The real emergent behavior comes from quests that play off of events generated by other quests. If each quest can be ended two or three different ways, each quest directly or indirectly involves affecting the world, and there are multiple actors giving or accepting quests, then a complex chain of events could cause gathering firewood to lead to the downfall of a civilization.
  • Perhaps LostHeirloomQuestCompleted events please the god of compassion who may give the quest completer a Help The Townfolk quest.
  • Perhaps when a Rescue Princess quest is ended by the princess dying, her family creates a Kill Person quest targeting the killer and a Revenge quest against every group the killer was a member of. When a Rescue Princess quest is ended by the princess returning home, her family rewards whoever escorted her and every group the escort is a member of.
  • Perhaps 10 Expand Influence quests must be completed before a size 3 town can become size 4. Whenever an Expand Influence quest is completed, nearby paranoid town mayors become nervous and may create an Attack Town quest or Assassinate Ruler quest targeting their rival neighbors. When an Attack Town quest is completed, the targeted town's mayor can give Strengthen Defenses and retaliatory Attack Town quests. Undertaking either requires buying resources from the market and if a market trader's goods are running low then he could create Gather Resource quests. Of course gathering resources in your neighbor's territory will cause them to hand out quests to get you to stop; by bribery, trade, or sword and shield.
This, right now, is just idle speculation but I think this could be done. By relying on domain events and sagas, new quests can be implemented without muddying up the existing code since it doesn't even need to be touched. By relying on specific details of the people and places creating the events, compelling and believable quests can be generated. And by relying on quests that build on domain events raised as part of attempting other quests, an interdependent and dynamic history following simple laws of cause and effect can be created. I'll have to create a proof of concept some time.

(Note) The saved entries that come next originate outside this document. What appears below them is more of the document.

(** The loop of [_send_waiting_remote_acts] over the entries [l], when the
    queue of the peer holds [l']. *)
Lemma flush_loop (olid peer_id peer_jid : string)
    (l l' : list (string * RemoteAction * Z)) (self : t) (cache : JidCache.t)
    (queues : gmap string (list (string * RemoteAction * Z))) (tr : bool) :
  _circles self !! olid = Some (mkCircle cache queues tr) →
  queues !! peer_id = Some l' →
  for_each l (λ entry,
    c ← circle_at olid;
    set_circles (<[olid :=
      mkCircle (c_JidCache c)
        (alter (drop 1) peer_id (c_OutgoingRemoteActs c)) (c_Transport c)]>);;
    emit (send_msg_eff olid peer_jid entry.1.1 entry.1.2)) self =
  (Ok tt,
   with_outbox (outbox self ++ ((λ e, send_msg_eff olid peer_jid e.1.1 e.1.2) <$> l))
     (with_circle olid (mkCircle cache (<[peer_id := drop (length l) l']> queues) tr) self)).
Proof.
  revert l' self queues. induction l as [|e l IH]; intros l' self queues Hc Hq.
  - simpl. rewrite app_nil_r, insert_id by done. by rewrite with_circle_same.
  - cbn [for_each].
    erewrite bind_returns; [|run_signal; rewrite Hc; simpl; reflexivity].
    erewrite (IH (drop 1 l') _ (alter (drop 1) peer_id queues)).
    + unfold with_outbox, with_circle. simpl. rewrite insert_insert_eq, <- app_assoc.
      do 3 f_equal. f_equal. rewrite drop_drop.
      apply map_eq. intros k. destruct (decide (k = peer_id)) as [->|Hne].
      * by rewrite !lookup_insert_eq.
      * by rewrite !lookup_insert_ne, lookup_alter_ne.
    + simpl. apply lookup_insert_eq.
    + by rewrite lookup_alter_eq, Hq.
Qed.

Lemma send_waiting_flushes (self : t) (olid peer_id peer_jid : string) (c : circle)
    (q : list (string * RemoteAction * Z)) :
  _circles self !! olid = Some c →
  c_Transport c = true →
  c_OutgoingRemoteActs c !! peer_id = Some q →
  _send_waiting_remote_acts olid peer_id peer_jid self =
    (Ok tt,
     with_outbox (outbox self ++ ((λ e, send_msg_eff olid peer_jid e.1.1 e.1.2) <$> q))
       (with_circle olid
          (mkCircle (c_JidCache c) (<[peer_id := []]> (c_OutgoingRemoteActs c)) true)
          self)).
Proof.
  intros Hc Ht Hq. unfold _send_waiting_remote_acts.
  erewrite bind_returns; [|run_signal; rewrite Hc; simpl; reflexivity].
  simpl. rewrite Hq.
  erewrite bind_returns; [|run_signal; rewrite Hc; simpl; rewrite Ht; reflexivity].
  destruct c as [cache queues tr]. simpl in *. subst tr.
  rewrite (flush_loop olid peer_id peer_jid q q self cache queues true Hc Hq).
  by rewrite drop_all.
Qed.

Lemma send_waiting_nothing (self : t) (olid peer_id peer_jid : string) (c : circle) :
  _circles self !! olid = Some c →
  c_OutgoingRemoteActs c !! peer_id = None →
  _send_waiting_remote_acts olid peer_id peer_jid self = (Ok tt, self).
Proof.
  intros Hc Hq. unfold _send_waiting_remote_acts. run_signal. rewrite Hc. simpl.
  by rewrite Hq.
Qed.

(** One call [transmit_remote_act(rem_act, peer_id, act_type)] with its two
    readings of the clock. *)
Record transmission : Type := mkTransmission {
  tx_now : Z;
  tx_queued : Z;
  tx_type : string;
  tx_act : RemoteAction;
}.

(** Transmitting several remote actions to a peer whose JID is not in the
    cache: each is put on the peer's queue behind what is already there,
    and each sends one [uid?] probe. *)
Lemma transmit_all_unresolved (olid peer_id : string)
    (txs : list transmission) (self : t) (c : circle) :
  _circles self !! olid = Some c →
  c_Transport c = true →
  JidCache._cache (c_JidCache c) !! peer_id = None →
  Forall (λ tx, overlay_id (tx_act tx) = olid) txs →
  ∃ queues,
    for_each txs (λ tx, transmit_remote_act (tx_now tx) (tx_queued tx) (tx_act tx) peer_id (tx_type tx)) self =
      (Ok tt,
       with_outbox
         (outbox self ++ ((λ _, send_presence_eff olid ("uid?#" +:+ peer_id)) <$> txs))
         (with_circle olid (mkCircle (c_JidCache c) queues true) self)) ∧
    default [] (queues !! peer_id) =
      default [] (c_OutgoingRemoteActs c !! peer_id) ++ ((λ tx, (tx_type tx, tx_act tx, tx_queued tx)) <$> txs).
Proof.
  revert self c. induction txs as [|tx txs IH]; intros self c Hc Ht Hj Hall.
  - exists (c_OutgoingRemoteActs c). simpl. rewrite !app_nil_r. split; [|done].
    destruct c as [cache queues tr]. simpl in *. subst tr. by rewrite with_circle_same.
  - apply Forall_cons in Hall as [Holid Hall]. cbn [for_each].
    rewrite <- Holid in Hc.
    erewrite bind_returns; [|by apply transmit_unresolved].
    rewrite Holid in *.
    match goal with
    | |- context [for_each txs _ ?s] =>
        destruct (IH s (mkCircle (c_JidCache c)
                          (enqueue peer_id (tx_type tx, tx_act tx, tx_queued tx) (c_OutgoingRemoteActs c))
                          true))
          as (queues & Hrun & Hq); [simpl; apply lookup_insert_eq|done..|]
    end.
    exists queues. split.
    + rewrite Hrun. rewrite with_circle_twice. simpl. by rewrite <- app_assoc.
    + rewrite Hq. simpl. unfold enqueue. rewrite lookup_insert_eq. simpl.
      by rewrite <- app_assoc.
Qed.

(** X20.  The outgoing queue is first in, first out.  Remote actions
    transmitted to a peer whose JID is not in the cache are not sent: each
    is put on the peer's queue and answered with one [uid?] presence probe.
    When the waiting actions are then sent to the JID that was resolved,
    what was queued before, followed by these actions, goes out in the order
    of the transmissions, each with its own message type, and the queue is
    left empty. *)
Theorem queued_remote_acts_are_sent_in_order (self : t) (olid peer_id peer_jid : string)
    (c : circle) (txs : list transmission) :
  _circles self !! olid = Some c →
  c_Transport c = true →
  JidCache._cache (c_JidCache c) !! peer_id = None →
  Forall (λ tx, overlay_id (tx_act tx) = olid) txs →
  ∃ self1 self2 c2,
    for_each txs (λ tx, transmit_remote_act (tx_now tx) (tx_queued tx) (tx_act tx) peer_id (tx_type tx)) self
      = (Ok tt, self1) ∧
    outbox self1 =
      outbox self ++ ((λ _, send_presence_eff olid ("uid?#" +:+ peer_id)) <$> txs) ∧
    _send_waiting_remote_acts olid peer_id peer_jid self1 = (Ok tt, self2) ∧
    outbox self2 =
      outbox self1 ++
      ((λ e, send_msg_eff olid peer_jid e.1.1 e.1.2) <$>
         (default [] (c_OutgoingRemoteActs c !! peer_id) ++
          ((λ tx, (tx_type tx, tx_act tx, tx_queued tx)) <$> txs))) ∧
    _circles self2 !! olid = Some c2 ∧
    default [] (c_OutgoingRemoteActs c2 !! peer_id) = [].
Proof.
  intros Hc Ht Hj Hall.
  destruct (transmit_all_unresolved olid peer_id txs self c Hc Ht Hj Hall)
    as (queues & Hrun & Hq).
  destruct (queues !! peer_id) as [q|] eqn:Hqueue; simpl in Hq; rewrite <- Hq.
  - eexists _, _, _. split; [exact Hrun|]. split; [done|].
    erewrite send_waiting_flushes; [|simpl; apply lookup_insert_eq|done|done].
    split; [reflexivity|]. split; [done|].
    split; [simpl; apply lookup_insert_eq|]. simpl. by rewrite lookup_insert_eq.
  - eexists _, _, _. split; [exact Hrun|]. split; [done|].
    erewrite send_waiting_nothing; [|simpl; apply lookup_insert_eq|done].
    split; [reflexivity|]. split; [simpl; by rewrite app_nil_r|].
    split; [simpl; apply lookup_insert_eq|]. simpl. by rewrite Hqueue.
Qed.

(** X21.  Transmitting to a peer whose cached JID is fresh: the entries
    waiting on the peer's queue are sent first, oldest first, then the
    remote action itself, all to the cached JID; no probe is sent, the cache
    is unchanged and the queue is left empty. *)
Theorem resolved_peer_gets_queue_then_message (self : t) (now queued : Z)
    (rem_act : RemoteAction) (peer_id act_type peer_jid : string) (ts : Z) (c : circle) :
  _circles self !! overlay_id rem_act = Some c →
  c_Transport c = true →
  JidCache._cache (c_JidCache c) !! peer_id = Some (peer_jid, ts) →
  now - ts < JidCache._expiry (c_JidCache c) →
  ∃ self' c',
    transmit_remote_act now queued rem_act peer_id act_type self = (Ok tt, self') ∧
    outbox self' =
      outbox self ++
      ((λ e, send_msg_eff (overlay_id rem_act) peer_jid e.1.1 e.1.2) <$>
         default [] (c_OutgoingRemoteActs c !! peer_id)) ++
      [send_msg_eff (overlay_id rem_act) peer_jid act_type rem_act] ∧
    _circles self' !! overlay_id rem_act = Some c' ∧
    c_JidCache c' = c_JidCache c ∧
    default [] (c_OutgoingRemoteActs c' !! peer_id) = [].
Proof.
  intros Hc Ht Hj Hfresh. unfold transmit_remote_act.
  erewrite bind_returns.
  2:{ run_signal. rewrite Hc. simpl. unfold JidCache.lookup. rewrite Hj. simpl.
      rewrite decide_True by done. simpl. reflexivity. }
  erewrite bind_returns.
  2:{ run_signal. rewrite lookup_insert_eq. simpl. rewrite Ht. reflexivity. }
  destruct c as [cache queues tr]. simpl in *. subst tr.
  destruct (queues !! peer_id) as [q|] eqn:Hq.
  - erewrite bind_returns;
      [|apply (send_waiting_flushes _ _ _ _ (mkCircle cache queues true));
        [simpl; apply lookup_insert_eq|done..]].
    run_signal. eexists _, _. split; [reflexivity|]. simpl.
    split; [by rewrite <- app_assoc|]. split; [apply lookup_insert_eq|]. simpl.
    by rewrite lookup_insert_eq.
  - erewrite bind_returns;
      [|apply (send_waiting_nothing _ _ _ _ (mkCircle cache queues true));
        [simpl; apply lookup_insert_eq|done]].
    run_signal. eexists _, _. split; [reflexivity|]. simpl.
    split; [done|]. split; [apply lookup_insert_eq|]. simpl. by rewrite Hq.
Qed.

  1. This was an interesting read for me, because lately I've been thinking how to properly design/implement a sort-of self-running roguelike world.

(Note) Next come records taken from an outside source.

(** * genai-backend: the authentication core of [auth.py] and [main.py]

    A shallow embedding of the token, password and session code of the
    backend.  Python dictionaries are finite maps from strings to values,
    exceptions are an explicit error type, the UTC clock and the salt drawn
    by the password hasher are explicit arguments, and the SQLite table of
    users is a list of rows threaded through the handlers.

    The third-party libraries the code calls (python-jose, passlib) are
    interfaces with a stated contract: the validation python-jose runs on
    the claims of a token and the layout of a bcrypt digest are written
    out, the signature and the bcrypt function are left abstract.  A
    symbolic implementation of both shows that the contracts can be met and
    lets the handlers run. *)

From Stdlib Require Import ZArith String Ascii List Bool Lia.
From stdpp Require Import base option list gmap strings pretty.

Local Open Scope string_scope.
Local Open Scope Z_scope.

(** ** Python values, dictionaries and exceptions *)

(** The values the handlers put into dictionaries and find in the claims
    of a token: [None], booleans, integers and strings. *)
Inductive value : Type :=
| VNone
| VBool (b : bool)
| VInt (n : Z)
| VStr (s : string).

    I've been considering a more agent-based approach, where f.e. the woodcutter loses its axe all by itself (its controller has a probability of making the axe drop when fleeing etc.) and the woodcutter will keep a 'goal' or 'desire' to retrieve his axe, which he may give as a quest to anyone who talks to him.

    An obvious problem is less control over the process: For example, you couldn't limit the current number of lost item quests from a central place, or generate a certain minimum, etc. etc.

    However that's kind of the beauty: the world becomes just a simulation of a bunch of agents and an environment (of which each object, such as rocks, are [dumb] agents as well).

    A rumor system could be implemented by having agents observe other agents move around, lose items, etc.

    Part of the system would be that world events can be observed, or 'sensed' (for sounds for example) by nearby actors.

    Anyway, it's just something I'm toying with in my mind.

    Things like having a princess' death instigate revenge plans of a king would be harder to model like this, because instead of directly going: princess death -> kind's revenge, you'd get the following: princess death -> observed by actor -> gossip to other actors -> reaches king's people -> they somehow confirm* -> find out who did it* -> find person responsible* etc.

    From the steps marked with an asterisk it gets pretty foggy/complex how you'd implement it in a system like this.

    Keep up the blog!

  2. The downside of having all the quest logic in the agents is that they quickly become bloated. With domain events, they just raise events when stuff happens and the event handlers contain the logic for when the quests are started or ended. What I'm suggesting is very similar to what you are saying, just I'd rather have events and separate sagas initiate the quests.